Let me first describe the Ascherman system on its own. In stead of counting 0..2..4..6, we count 1..3..5..7. That is all: one point extra. I consider the **bottom** still to be 0 (happily unobtainable), the **top** to be 2 times the number of results (sadly unobtainable). The percentage is still this result devided by the top.You will never get either 0% or 100%, but the bigger the field, the closer these percentages can be approached. In a field of 10 tables, the solo top gets 19/20 = 95%. In a field of 100 tables, this will be: 199/200 = 99.5%.

This is exacty equal to the principle that is the basis of the **Neuberg formula** which should be in official use in all tournaments.
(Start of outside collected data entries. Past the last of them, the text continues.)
(** At a leaf or inside a jump node all leaves below are on one side. *)
Lemma before_longest_prefix_spec g n k h c d L B A pre pe :
  goto_at (gp_finger g) (gp_last_bitmap g) k n h c d L B A pre pe ->
  match n with
  | TLeaf _ => True
  | TJump syms _ => exists x, syms !! d = Some x /\ x <> symbol_at bytes k /\ gp_symbol g = symbol_at bytes k /\
      get_jump_symbol (finger_value (gp_finger g)) (depth_in_jump (gp_finger g)) = x
  | TBitmap _ => False
  end ->
  exists b : bool, goto_before_longest_prefix g bytes s = Ret b s /\ if b then Forall not_before L else Forall is_before L.
Proof.
  intros G Hend. destruct (goto_holds _ _ _ _ _ _ _ _ _ _ _ _ G) as (Ha & Hn & Ev).
  unfold goto_before_longest_prefix. fold (finger_value (gp_finger g)).
  destruct n as [kv|syms child|]; [| |done].
  - destruct Hn as (-> & _ & Ht & Hkv & _). cbn [lr_kv] in Hkv. rewrite Ev, Ht, Hkv, Z.eqb_refl.
    destruct (ga_ok _ _ _ _ _ _ _ _ _ _ _ _ G) as (o & Ho & Hok & _).
    eexists. split.
    + erewrite bind_Ret by (unfold load_kv; erewrite bind_Ret by reflexivity; rewrite Ho; reflexivity).
      rewrite (compare_before kv o Ho Hok). reflexivity.
    + case_bool_decide as Hd; cbn [negb]; repeat constructor; exact Hd.
  - destruct Hend as (x & Hx & Hne & Hsym & Hj). destruct Hn as (Ht & _ & _ & _ & Hlk). rewrite Hj, Hsym, Ev, Ht.
    cbn [Z.eqb TYPE_JUMP TYPE_LEAF Pos.eqb]. eexists. split.
    + erewrite bind_Ret; [reflexivity|]. apply assert_true. destruct (Z.eqb_spec (symbol_at bytes k) x); [congruence|done].
    + pose proof (ga_on _ _ _ _ _ _ _ _ _ _ _ _ G) as [Gf Gs Gl Ge GL GB GA Gb G1 Gok Gp Gd (Gd1 & Gd2) _]. destruct Gok as (_ & _ & Hok & _).
      assert (Hok' : trie_ok (kv_mem s) child ((pre ++ take d syms) ++ [x] ++ drop (S d) syms)).
      { rewrite <- app_assoc, (app_assoc (take d syms)). cbn [app]. rewrite <- (take_S_r syms d x Hx), take_drop. exact Hok. }
      assert (Hpath : on_path bytes (pre ++ take d syms)).
      { intros i y Hy. apply lookup_app_Some in Hy as [Hy|[Hi Hy]]; [now apply Gp|]. apply lookup_take_Some in Hy as [Hy Hlt].
        rewrite (Gd2 _ y Hlt Hy). f_equal. lia. }
      assert (Hlen : Z.of_nat (length (pre ++ take d syms)) = k).
      { rewrite length_app, length_take_le by lia. exact Gd. }
      assert (Hx' : forall y, y ∈ L -> (x < symbol_at bytes k -> is_before y) /\ (symbol_at bytes k < x -> is_after y)).
      { intros y Hy. destruct (linked_keys _ _ _ _ _ _ Hlk Hok' Hy) as [Hb Hk].
        rewrite <- Hlen. apply keys_diverge_from; [exact Hpath|exact Hb|].
        intros i z Hi. apply Hk. rewrite app_assoc. now apply lookup_app_l_Some. }
      destruct (Z.ltb_spec (symbol_at bytes k) x) as [Hlt|Hge]; apply Forall_forall; intros y Hy.
      * apply after_not_before, Hx'; [exact Hy|lia].
      * apply Hx'; [exact Hy|lia].
Qed.

(** The leaf list has a head. *)
Lemma head_entry : exists e, trie_entry (trie s) (trie_min_leaf (trie s)) = Some e /\ entry_dirty e = false /\
  followed_by e (L0 !! 0%nat).
Proof. destruct (lk_head _ _ (or_list _ _ _ s_rep)) as (e & He & _ & Hd & Hf). eauto. Qed.

(** The iterator is placed on the leaf before the key, or exhausted. *)
Definition placed (it it' : ct_iter) : Prop :=
  exists before after, halves before after /\ report_current it' = report_current it /\
    if is_exhausted it' then after = [] else leaf_before s before (lc_value (iter_leaf it')).

Lemma halves_before : forall B L A b, L0 = B ++ L ++ A -> Forall is_before B -> Forall is_after A ->
  (if b : bool then Forall not_before L else Forall is_before L) ->
  if b then halves B (L ++ A) else halves (B ++ L) A.
Proof.
  intros B L A b EL HB HA HL.
  assert (HA' : Forall not_before A) by (eapply Forall_impl; [exact HA|]; intros x; apply after_not_before).
  destruct b; (split; [now rewrite EL, <- ?app_assoc|]); split; try done; now apply Forall_app.
Qed.

(** From a bitmap node of the path, [sym] being the position to look before. *)
Lemma goto_predecessor_spec f Q R f0 h c L B pre pe g sym it :
  path f = Q ++ R -> spine (trie s) n0 L0 Q (TBitmap f0) h c L B pre -> last Q = Some pe -> at_node (trie s) pe h c ->
  children_at (trie s) f0 (pe_value pe) h c g -> 0 <= sym <= 33 ->
  Forall (fun pe => local_ok (trie s) (pe_entry pe)) (path f) ->
  exists pl l, prefetch_path_child_predecessor f (length Q - 1) sym s = Ret pl s /\
    goto_predecessor f pl it s = Ret (SI_OK, set_iter_leaf l it) s /\
    leaf_before s (B ++ flat_map g (symbols_below sym)) (lc_value l).
Proof.
  intros Hp Hs Hl Ha Hg Hsym Hall. destruct head_entry as (e & He & _).
  destruct (predecessor_spec s t_ok n0 L0 f Q R f0 h c L B pre pe g sym e Hp Hs Hl Ha Hg Hsym Hall He) as (pl & l & E1 & E2 & E3).
  exists pl, l. split; [exact E1|]. split; [|exact E3]. unfold goto_predecessor. now erewrite bind_Ret by exact E2.
Qed.

(** The rest of [ct_iter_goto_internal], after the descent. *)
Definition goto_place (it : ct_iter) (g : goto_pos) : MS (si_status * ct_iter) :=
  let f := gp_finger g in
  if entry_type (lc_value (containing_entry f)) =? TYPE_BITMAP then
    pl ← prefetch_bitmap_child_predecessor f (gp_symbol g);
    goto_predecessor f pl it
  else
    is_before ← goto_before_longest_prefix g bytes;
    match gp_last_bitmap g with
    | Some bp =>
        below ← lift (path_local f (S bp));
        let last_bitmap_child := last_symbol (lc_value below) in
        pl ← prefetch_path_child_predecessor f bp
               (if (is_before : bool) then last_bitmap_child else last_bitmap_child + 1);
        goto_predecessor f pl it
    | None => goto_single_leaf is_before it
    end.

Lemma place_at_bitmap it g lb k fc h c d L B A pre pe :
  is_exhausted it = false ->
  goto_at (gp_finger g) lb k (TBitmap fc) h c d L B A pre pe -> gp_symbol g = symbol_at bytes k ->
  fc (symbol_at bytes k) = None ->
  exists it', goto_place it g s = Ret (SI_OK, it') s /\ placed it it'.
Proof.
  intros Hex G Hsym Hno. destruct (goto_holds _ _ _ _ _ _ _ _ _ _ _ _ G) as (Ha & (Ht & _ & _ & ch & HL & Hg) & Ev).
  pose proof (ga_on _ _ _ _ _ _ _ _ _ _ _ _ G) as [Gf Gs Gl Ge GL GB GA _ _ Gok Gp Gd Gj _]. subst d.
  assert (Ek : k = Z.of_nat (length pre)) by lia. pose proof (symbol_range bytes k) as Hr.
  destruct (goto_predecessor_spec (gp_finger g) (path (gp_finger g)) [] fc h c L B pre pe ch (symbol_at bytes k) it)
    as (pl & l & E1 & E2 & E3); [now rewrite app_nil_r|exact Gs|exact Gl|exact Ha|exact Hg|lia|exact (ga_fresh _ _ _ _ _ _ _ _ _ _ _ _ G)|].
  exists (set_iter_leaf l it). split.
  - unfold goto_place. fold (finger_value (gp_finger g)). rewrite Ev, Ht, Z.eqb_refl, Hsym.
    unfold prefetch_bitmap_child_predecessor, last_path_entry. now erewrite bind_Ret by exact E1.
  - exists (B ++ flat_map ch (symbols_below (symbol_at bytes k))), (flat_map ch (symbols_above (symbol_at bytes k)) ++ A).
    cbn [report_current is_exhausted set_iter_leaf iter_leaf]. rewrite Hex. split; [|done].
    destruct (children_before _ _ _ _ _ _ Hg Gok Gp) as [CB CA]. rewrite <- Ek in CB, CA.
    assert (Eg : ch (symbol_at bytes k) = []) by (specialize (Hg _ Hr); rewrite Hno in Hg; apply Hg).
    pose proof (halves_before B (flat_map ch (symbols_below (symbol_at bytes k)))
      (flat_map ch (symbols_above (symbol_at bytes k)) ++ A) false) as Hh. apply Hh; [|exact GB|now apply Forall_app|exact CB].
    rewrite GL, HL, (all_symbols_split _ Hr), flat_map_app. cbn [flat_map]. rewrite Eg. cbn [app]. now rewrite <- app_assoc.
Qed.

Lemma place_elsewhere it g n k h c d L B A pre pe (b : bool) :
  is_exhausted it = false ->
  goto_at (gp_finger g) (gp_last_bitmap g) k n h c d L B A pre pe -> (forall f, n <> TBitmap f) ->
  goto_before_longest_prefix g bytes s = Ret b s -> (if b then Forall not_before L else Forall is_before L) ->
  exists it', goto_place it g s = Ret (SI_OK, it') s /\ placed it it'.
Proof.
  intros Hex G Hn Eb HL. destruct (goto_holds _ _ _ _ _ _ _ _ _ _ _ _ G) as (Ha & Hn1 & Ev).
  pose proof (ga_on _ _ _ _ _ _ _ _ _ _ _ _ G) as [Gf Gs Gl Ge GL GB GA Gb G1 Gok Gp Gd Gj _].
  assert (Ht : (entry_type (finger_value (gp_finger g)) =? TYPE_BITMAP) = false).
  { rewrite Ev. destruct n as [kv|syms child|fc]; [|destruct Hn1 as (-> & _); reflexivity|now destruct (Hn fc)].
    destruct Hn1 as (_ & _ & -> & _). reflexivity. }
  pose proof (halves_before B L A b GL GB GA HL) as Hh.
  unfold goto_place. fold (finger_value (gp_finger g)). rewrite Ht. erewrite bind_Ret by exact Eb.
  pose proof (spine_above _ _ _ _ _ _ _ _ _ _ Gs) as Hup. rewrite <- Gb in Hup. destruct (gp_last_bitmap g) as [bp|].
  - destruct Hup as (f1 & h1 & c1 & L1 & B1 & pre1 & pe1 & g1 & s1 & below & U1 & U2 & U3 & U4 & U5 & U6 & U7 & U8 & U9 & U10 & EB).
    unfold path_local. rewrite U7. cbn [fmap option_fmap option_map lift]. erewrite bind_Ret by reflexivity.
    change (lc_value (pe_entry below)) with (pe_value below). rewrite U8.
    destruct (goto_predecessor_spec (gp_finger g) (take (S bp) (path (gp_finger g))) (drop (S bp) (path (gp_finger g)))
      f1 h1 c1 L1 B1 pre1 pe1 g1 (if b then s1 else s1 + 1) it) as (pl & l & E1 & E2 & E3);
      [now rewrite take_drop|exact U1|exact U3|exact U4|exact U6|destruct b; lia|exact (ga_fresh _ _ _ _ _ _ _ _ _ _ _ _ G)|].
    rewrite U2 in E1. replace (S bp - 1)%nat with bp in E1 by lia.
    exists (set_iter_leaf l it). split; [now erewrite bind_Ret by exact E1|]. destruct b.
    + exists B, (L ++ A). cbn [report_current is_exhausted set_iter_leaf iter_leaf]. rewrite Hex, EB. now rewrite EB in Hh.
    + exists (B ++ L), A. cbn [report_current is_exhausted set_iter_leaf iter_leaf]. rewrite Hex.
      rewrite symbols_below_succ, flat_map_app in E3 by lia. cbn [flat_map] in E3. rewrite U10, app_nil_r, app_assoc, <- EB in E3. done.
  - specialize (G1 eq_refl). subst A B. unfold goto_single_leaf. destruct b.
    + destruct head_entry as (e & He & Hd & _). destruct (read_min_leaf_spec s t_ok e He) as (l & El & Hv & Hp & bk & Hbk & Hq).
      assert (Hval : validate_entry l s = Ret true s) by (apply (validate_entry_spec s t_ok l bk); [now rewrite Hp|exact Hq]).
      exists (set_iter_leaf l it). split; [|exists [], (L ++ []); cbn [report_current is_exhausted set_iter_leaf iter_leaf]; rewrite Hex;
        split; [exact Hh|]; split; [done|]; unfold leaf_before; cbn [last]; now rewrite Hv].
      erewrite bind_Ret by exact El. rewrite Hv, Hd. now erewrite bind_Ret by exact Hval.
    + exists (set_exhausted true it). split; [reflexivity|]. exists ([] ++ L), []. done.
Qed.

Lemma goto_place_spec it g :
  is_exhausted it = false -> goto_end g -> exists it', goto_place it g s = Ret (SI_OK, it') s /\ placed it it'.
Proof.
  intros Hex [k kv h c d L B A pre pe G|k syms child h c d L B A pre pe x G Hx Hj Hsym Hne|lb k fc h c d L B A pre pe G Hsym Hno].
  - destruct (before_longest_prefix_spec _ _ _ _ _ _ _ _ _ _ _ G I) as (b & Eb & HL).
    exact (place_elsewhere it g _ _ _ _ _ _ _ _ _ _ b Hex G ltac:(discriminate) Eb HL).
  - destruct (before_longest_prefix_spec _ _ _ _ _ _ _ _ _ _ _ G) as (b & Eb & HL); [now exists x|].
    exact (place_elsewhere it g _ _ _ _ _ _ _ _ _ _ b Hex G ltac:(discriminate) Eb HL).
  - exact (place_at_bitmap it g _ _ _ _ _ _ _ _ _ _ _ Hex G Hsym Hno).
Qed.

(** The finger at the root. *)
Lemma goto_start f :
  finger_at (trie s) bytes f n0 HASH_START_VALUE ROOT_COLOR 0 0 ->
  path f = [mk_path_entry (containing_entry f) HASH_START_VALUE] ->
  goto_at f None 0 n0 HASH_START_VALUE ROOT_COLOR 0 L0 [] [] [] (mk_path_entry (containing_entry f) HASH_START_VALUE).
Proof.
  intros Hf Hp. pose proof (or_linked _ _ _ s_rep) as Hl. apply linked_unfold in Hl as (p & e & Hh & Hn).
  destruct (holds_entry _ _ _ _ _ _ t_ok Hh (fa_holds _ _ _ _ _ _ _ _ Hf)) as [_ ->].
  pose proof (num_symbols_short bytes bytes_short).
  split; [|unfold fresh_path; rewrite Hp; constructor; [apply Hf|constructor]].
  split; rewrite ?Hp, ?app_nil_r; try done.
  - exact Hf.
  - constructor; [|exact Hn]. split; [apply (lo_primary _ _ (fa_local _ _ _ _ _ _ _ _ Hf))|apply Hf|done].
  - apply (tr_ok _ _ (or_rep _ _ _ s_rep)).
  - apply jump_start, (tr_ok _ _ (or_rep _ _ _ s_rep)).
  - left. lia.
Qed.
End goto.

(** ** The operations *)

Section iterate.
Context `{BucketLaws} `{Env}.
Hypothesis ambient_ok : forall a, is_byte (ambient_byte a).
Variables (n0 : tnode) (L0 : list leaf_ref).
In that formula too, a result is awarded more or less points depending on the number of results it has been compared to. The most normal use of the Neuberg formula is when dealing with **fouled boards**.Consider the following example: (first using the classical method of scoring). In a tournament of 100 tables, a board which has been mis-duplicated has been played at 10 tables. The best of these 10 results would get a score of 18/18, which would be corrected to 189 using the Neuberg formula:

(18+1)/10*100-1 = 189

The best of the 90 tables would get 178, which is transposed to:

178+1/90*100-1 = 197.89

whereas the solo top in the big field would normally score 198 (100 tables). Indeed you have probably played better if you are the best player out of 100, than as the best player of 90, and certainly better than the best of a mere 10 tables.

In the Ascherman system, this becomes:

The top of 100 tables is 199/200 = 99.5%

The top in the small subfiel

d of 10 tables = 19/20 = 95% = 190/200.

The top in the larger subfield of 90 tables = 179/180 = 99.44% = 198.89/200.
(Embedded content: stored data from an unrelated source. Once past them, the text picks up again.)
(* ===== verification/TableSpec.v ===== *)
(** * The hash table under load (main.c: relocate_entry, add_entry; write locks)

    The theorems about a table whose buckets are full, stated for any table
    and applied to a trie of 64 buckets that holds 68 keys. *)

From S2P Require Import Prelude Bits Entry KeyObject State Hashing Symbols Random Atomics Table Contents Store Locks Cells Search Relocate AddEntry Scalar Finger Insert Iter Api Alloc Verify Lookup Sample.
From stdpp Require Import base list gmap.
From Stdlib Require Import ZArith Lia Bool.

#[local] Open Scope Z_scope.

(** ** The search for a free cell *)

(** The buckets an entry can be moved to, in any number of moves, when a
    cell of [start] has to be freed. *)
Inductive reaches (t : cuckoo_trie) (immovable : option pos) (start : Z) : Z -> Prop :=
  | reaches_start : reaches t immovable start start
  | reaches_move b c e :
      reaches t immovable start b -> movable t immovable (mk_pos b c) e ->
      reaches t immovable start (alternate_bucket t e b).

Section search.
Variables (t : cuckoo_trie) (immovable : option pos) (start : Z).

Lemma queue_reached Q i q : queue_ok t immovable start Q -> Q !! i = Some q -> reaches t immovable start (q_bucket q).
Proof.
  intros HQ. revert q. induction (lt_wf i) as [i _ IH]. intros q Hq. destruct (decide (i = 0%nat)) as [->|Hi].
  - destruct (qo_head _ _ _ _ HQ) as (q0 & Hq0 & <-). rewrite Hq in Hq0. injection Hq0 as <-. constructor.
  - destruct (qo_link _ _ _ _ HQ i q ltac:(lia) Hq) as [(Hlt & q' & e & Hq' & Hm & <-) _].
    apply (reaches_move _ _ _ _ (q_child_idx q)); [exact (IH _ Hlt q' Hq')|exact Hm].
Qed.

Lemma link_reached Q n par idx b :
  queue_ok t immovable start Q -> link t immovable Q n par idx b -> reaches t immovable start b.
Proof.
  intros HQ (_ & q & e & Hq & Hm & <-). apply (reaches_move _ _ _ _ idx); [now apply (queue_reached Q par)|exact Hm].
Qed.

(** A queue that was explored to its end, and never full, holds every
    bucket that can be reached. *)
Lemma explored_all Q b :
  queue_ok t immovable start Q -> explored t immovable Q (length Q) -> (length Q < RELOCATE_QUEUE_SIZE)%nat ->
  reaches t immovable start b -> queued Q b.
Proof.
  intros HQ Hexp Hlen. induction 1 as [|b c e _ (i & q & Hi & <-) Hm].
  - destruct (qo_head _ _ _ _ HQ) as (q & Hq & <-). now exists 0%nat, q.
  - pose proof (lookup_lt_Some _ _ _ Hi) as Hlt.
    destruct (Hexp i q c Hlt Hi (mv_cell _ _ _ _ Hm) e Hm) as [Hq|Hq]; [exact Hq|lia].
Qed.
End search.

(** C13. The breadth-first search of [relocate_entry] always ends, on every
    table and from every full bucket, without touching the state. It never
    looks at a bucket twice. A cell it reports is free, and it gives up only
    when no bucket that can be reached by moving entries has a free cell,
    unless its queue of 1000 buckets is full. *)
Theorem relocate_search_terminates (s : state) (immovable : option pos) (start : Z) :
  table_ok (trie s) -> full (trie s) start -> 0 <= start < num_buckets (trie s) ->
  exists queue queue_pos found,
    relocate_search immovable start s = Ret (queue, queue_pos, found) s /\
    NoDup (q_bucket <$> queue) /\ (length queue <= RELOCATE_QUEUE_SIZE)%nat /\
    match found with
    | Some fc =>
        reaches (trie s) immovable start (pos_bucket (fc_free_cell fc)) /\
        exists e, trie_entry (trie s) (fc_free_cell fc) = Some e /\ used e = false
    | None =>
        (length queue < RELOCATE_QUEUE_SIZE)%nat ->
        forall b, reaches (trie s) immovable start b -> full (trie s) b
    end.
Proof.
  intros Ht Hfull Hin.
  destruct (relocate_search_spec (trie s) immovable start (table_shape _ Ht) s eq_refl Hfull Hin)
    as ([[Q n] found] & E & [HQ Hf] & Hn).
  exists Q, n, found. split; [exact E|]. split; [apply HQ|]. split; [apply HQ|]. destruct found as [fc|].
  - destruct Hf as [_ Hf]. split; [exact (link_reached _ _ _ _ _ _ _ _ HQ (fo_link _ _ _ _ _ Hf))|apply Hf].
  - subst n. intros Hlen b Hb. destruct (explored_all _ _ _ _ _ HQ Hf Hlen Hb) as (i & q & Hi & <-).
    exact (qo_full _ _ _ _ HQ i q Hi).
Qed.

(** ** Relocation *)

(** C11. [relocate_entry], called on a full bucket this thread has locked,
    either finds no path and leaves the state alone, or returns an unused
    cell of that bucket. Then the table is well formed and holds the same
    entries under the same hashes and colors, only their cells differ; the
    immovable entry and the root have not moved, entries that were locked
    are locked where they are now, and no bucket lock is left behind. It
    never faults, and never asks for a retry. *)
Theorem relocate_entry_correct (s : state) (N : Z) (immovable : option pos) (start : Z) :
  table_ok (trie s) -> locks_ok N s -> 0 <= N /\ N + RELOCATE_REFS < 2 ^ 32 ->
  full (trie s) start -> 0 <= start < num_buckets (trie s) -> 1 <= bucket_refs (lock_mgr s) start ->
  path_room immovable start s ->
  relocate_entry start immovable s = Ret (SI_FAIL, None) s \/
  exists p s', relocate_entry start immovable s = Ret (SI_OK, Some p) s' /\
    pos_bucket p = start /\ (exists e, trie_entry (trie s') p = Some e /\ used e = false) /\
    table_ok (trie s') /\ kv_mem s' = kv_mem s /\
    (forall k e, contents (trie s') k e <-> contents (trie s) k e) /\
    (forall q e, Some q = immovable \/ q = root_pos -> trie_entry (trie s) q = Some e -> used e = true ->
       trie_entry (trie s') q = Some e) /\
    (forall k, entries_locked (trie s) (trie_entry (trie s)) (lock_mgr s) k ->
       entries_locked (trie s') (trie_entry (trie s')) (lock_mgr s') k) /\
    (forall b, bucket_refs (lock_mgr s') b = bucket_refs (lock_mgr s) b).
Proof.
  intros Ht Hl HN Hfull Hin Hlock Hroom.
  destruct (relocate_entry_spec N s immovable start Ht Hl HN Hfull Hin Hlock Hroom)
    as [E|(p & s' & E & [] & _ & Hp & _ & Hfree)]; [now left|right].
  exists p, s'. repeat (split; [assumption|]). split; [intros k e; now symmetry|done].
Qed.

(** ** Adding an entry *)

(** C10. [add_entry] always returns. On success the entry is in one of the
    two buckets of its hash, with a color that no entry of this hash had, so
    that hash and color now identify it; nothing else of what the table holds
    has changed, even if entries were relocated to make room, and the entry
    is locked if that was asked for. It succeeds at once when either bucket
    has a free cell. Otherwise it may also ask for a retry (a relocation
    changed the other bucket of the pair) or fail (no cell can be freed);
    then the table holds exactly what it held before. In all three cases the
    invariants hold, immovable and locked entries are kept, and every bucket
    lock is given back. *)
Theorem add_entry_correct `{laws : BucketLaws} (s : state) (h : Z) (e : ct_entry) (imm : option pos) (lock : bool) (N : Z) :
  table_ok (trie s) -> locks_ok N s -> 0 <= N /\ N + 2 + RELOCATE_REFS < 2 ^ 32 -> hash_ok (trie s) h ->
  entry_ok e -> used e = true -> entry_is_secondary e = false -> add_room s h imm ->
  exists status result s', add_entry h e imm lock s = Ret (status, result) s' /\ kept imm s s' /\
    locks_ok (N + 2 + RELOCATE_REFS) s' /\
    (pair_has_room (trie s) h = true -> status = SI_OK) /\
    match result with
    | Some (p, x) => status = SI_OK /\ added h e lock s s' p x
    | None => (status = SI_RETRY \/ status = SI_FAIL) /\ forall k y, contents (trie s') k y <-> contents (trie s) k y
    end.
Proof.
  intros Ht Hl HN Hh He Hu Hp Hroom.
  destruct (add_entry_spec s h e imm lock N Ht Hl HN Hh He Hu Hp Hroom) as ([st r] & s' & E & Hk & Hl' & Hr).
  exists st, r, s'. split; [exact E|]. split; [exact Hk|]. split; [exact Hl'|].
  unfold add_result in Hr. destruct st, r as [[p x]|]; try contradiction.
  - split; [done|]. split; [done|exact Hr].
  - destruct Hr as [-> Hc]. split; [discriminate|]. split; [by left|exact Hc].
  - destruct Hr as [-> Hc]. split; [discriminate|]. split; [by right|exact Hc].
Qed.

(** ** The write locks *)

(** C25. Upgrading a read lock that is still valid takes the write lock: the
    lock byte of the bucket is set and one reference is counted. Releasing it
    restores the table, lock bytes included, and all reference counts:
    nested locks of the same bucket are counted, and the byte is cleared by
    the last release only. *)
Theorem bucket_lock_roundtrip (s : state) (N : Z) (b : Z) (bk : ct_bucket) :
  table_ok (trie s) -> locks_ok N s -> 1 <= N + 1 < 2 ^ 32 -> trie_bucket (trie s) b = Some bk -> room_for s b ->
  exists s1 s2,
    upgrade_bucket_lock (mk_read_lock b (seq_part (write_lock_and_seq bk))) s = Ret SI_OK s1 /\
    (forall bk1, trie_bucket (trie s1) b = Some bk1 -> write_lock bk1 = 1) /\
    bucket_refs (lock_mgr s1) b = bucket_refs (lock_mgr s) b + 1 /\
    release_bucket_lock b s1 = Ret tt s2 /\
    trie s2 = trie s /\ kv_mem s2 = kv_mem s /\
    (forall b', bucket_refs (lock_mgr s2) b' = bucket_refs (lock_mgr s) b' /\
                entry_refs (lock_mgr s2) b' = entry_refs (lock_mgr s) b').
Proof.
  intros Ht Hl HN Hb Hroom. pose proof (table_shape _ Ht) as Hsh.
  destruct (upgrade_bucket_lock_spec N s b bk Hl Hsh HN Hb Hroom) as (s1 & E1 & F1 & _). pose proof F1 as [A1 A2 A3 A4 A5 A6].
  assert (Hone : bucket_refs (lock_mgr s1) b = bucket_refs (lock_mgr s) b + 1) by (rewrite A6; unfold one_at; now rewrite Z.eqb_refl).
  pose proof (bucket_refs_nonneg N s b Hl) as Hnn.
  destruct (release_bucket_lock_spec (N + 1) s1 b A4 A2 ltac:(lia) ltac:(lia)) as (s2 & E2 & F2 & _).
  pose proof (lock_effect_trans _ _ _ _ _ _ _ _ _ F1 F2) as [B1 B2 B3 B4 B5 B6].
  assert (Hrefs : forall b', bucket_refs (lock_mgr s2) b' = bucket_refs (lock_mgr s) b' /\
                             entry_refs (lock_mgr s2) b' = entry_refs (lock_mgr s) b')
    by (intros b'; rewrite B6, A6, B5, A5; split; [lia|done]).
  exists s1, s2. split; [exact E1|]. split; [|split; [exact Hone|split; [exact E2|split; [|split; [exact B3|exact Hrefs]]]]].
  - intros bk1 Hbk1. rewrite (lks_bytes _ _ A4 _ _ Hbk1). destruct (refs_locked (lock_mgr s1) b ltac:(left; lia)) as [x ->]. done.
  - apply (same_locks_same_trie (N + 1)); [apply (locks_ok_mono N); [lia|done]|exact B4|exact B1|].
    intros b'. destruct (Hrefs b') as [R1 R2]. rewrite (locked_iff _ _ _ B4), (locked_iff _ _ _ Hl). now rewrite R1, R2.
Qed.

(** C24. [release_all_locks], which ends every operation, always returns and
    leaves no bucket locked and no lock record, whatever locks were held and
    how often; cells and sequence counters are untouched. *)
Theorem release_all_locks_correct (s : state) (N : Z) :
  table_ok (trie s) -> locks_ok N s ->
  exists s', release_all_locks s = Ret tt s' /\ unlocked (trie s') /\ lock_mgr s' = [] /\
    table_ok (trie s') /\ kv_mem s' = kv_mem s /\ (forall p, trie_entry (trie s') p = trie_entry (trie s) p) /\
    (forall b bk bk', trie_bucket (trie s) b = Some bk -> trie_bucket (trie s') b = Some bk' ->
       seq_part (write_lock_and_seq bk') = seq_part (write_lock_and_seq bk)).
Proof.
  intros Ht Hl. pose proof (table_shape _ Ht) as Hsh.
  destruct (release_all_locks_spec N s Hl Hsh) as (t' & E & Hsame & Hsh' & Hun).
  exists (mk_state t' [] (kv_mem s)). split; [exact E|]. cbn [trie lock_mgr kv_mem].
  assert (HE : forall p, trie_entry (trie s) p = trie_entry t' p) by (intros p; now apply same_but_locks_entry).
  split; [exact Hun|]. split; [done|]. split; [|split; [done|split; [intros p; now rewrite HE|]]].
  - now apply (table_ok_locks (trie s)).
  - intros b bk bk' Hb Hb'. destruct (same_seq _ _ _ _ Hsh Hsh' Hsame Hb) as (bk2 & Hb2 & Es). congruence.
Qed.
As you can see, these results are always one higher than the classical ones.

It should be immediately clear that the Ascherman system will produce exactly the same result as the classical system, which I have been calling the Mitchell system.

The advantage of this system is then that the very difficult Neuberg formula now becomes very easy to use, intuitively so.

This system has been in everyday use in my club in Antwerp, the Royal Squeeze Bridge Club, and in several other clubs in Flanders, since January 1989.

It has been presented to the WBF and several of its leading directors, who have yet to find flaws in it, although they seem hesitant to start actively promoting the system. The Ascherman system is elegantly complemented by another invention of mine: a way of calculating the results of a board on which split-scores have been awarded, such that the NS and EW pairs do get complementary results (on all tables except the one with the split-scores of course).

Although I developed the system on my own, particularly while programming my results program BRIGITTE, I do not claim to have made an original invention. In fact, I have discovered that a very similar system was described by a Dutch Bridge League official, Mr. Wim Ascherman, in the early 1950s.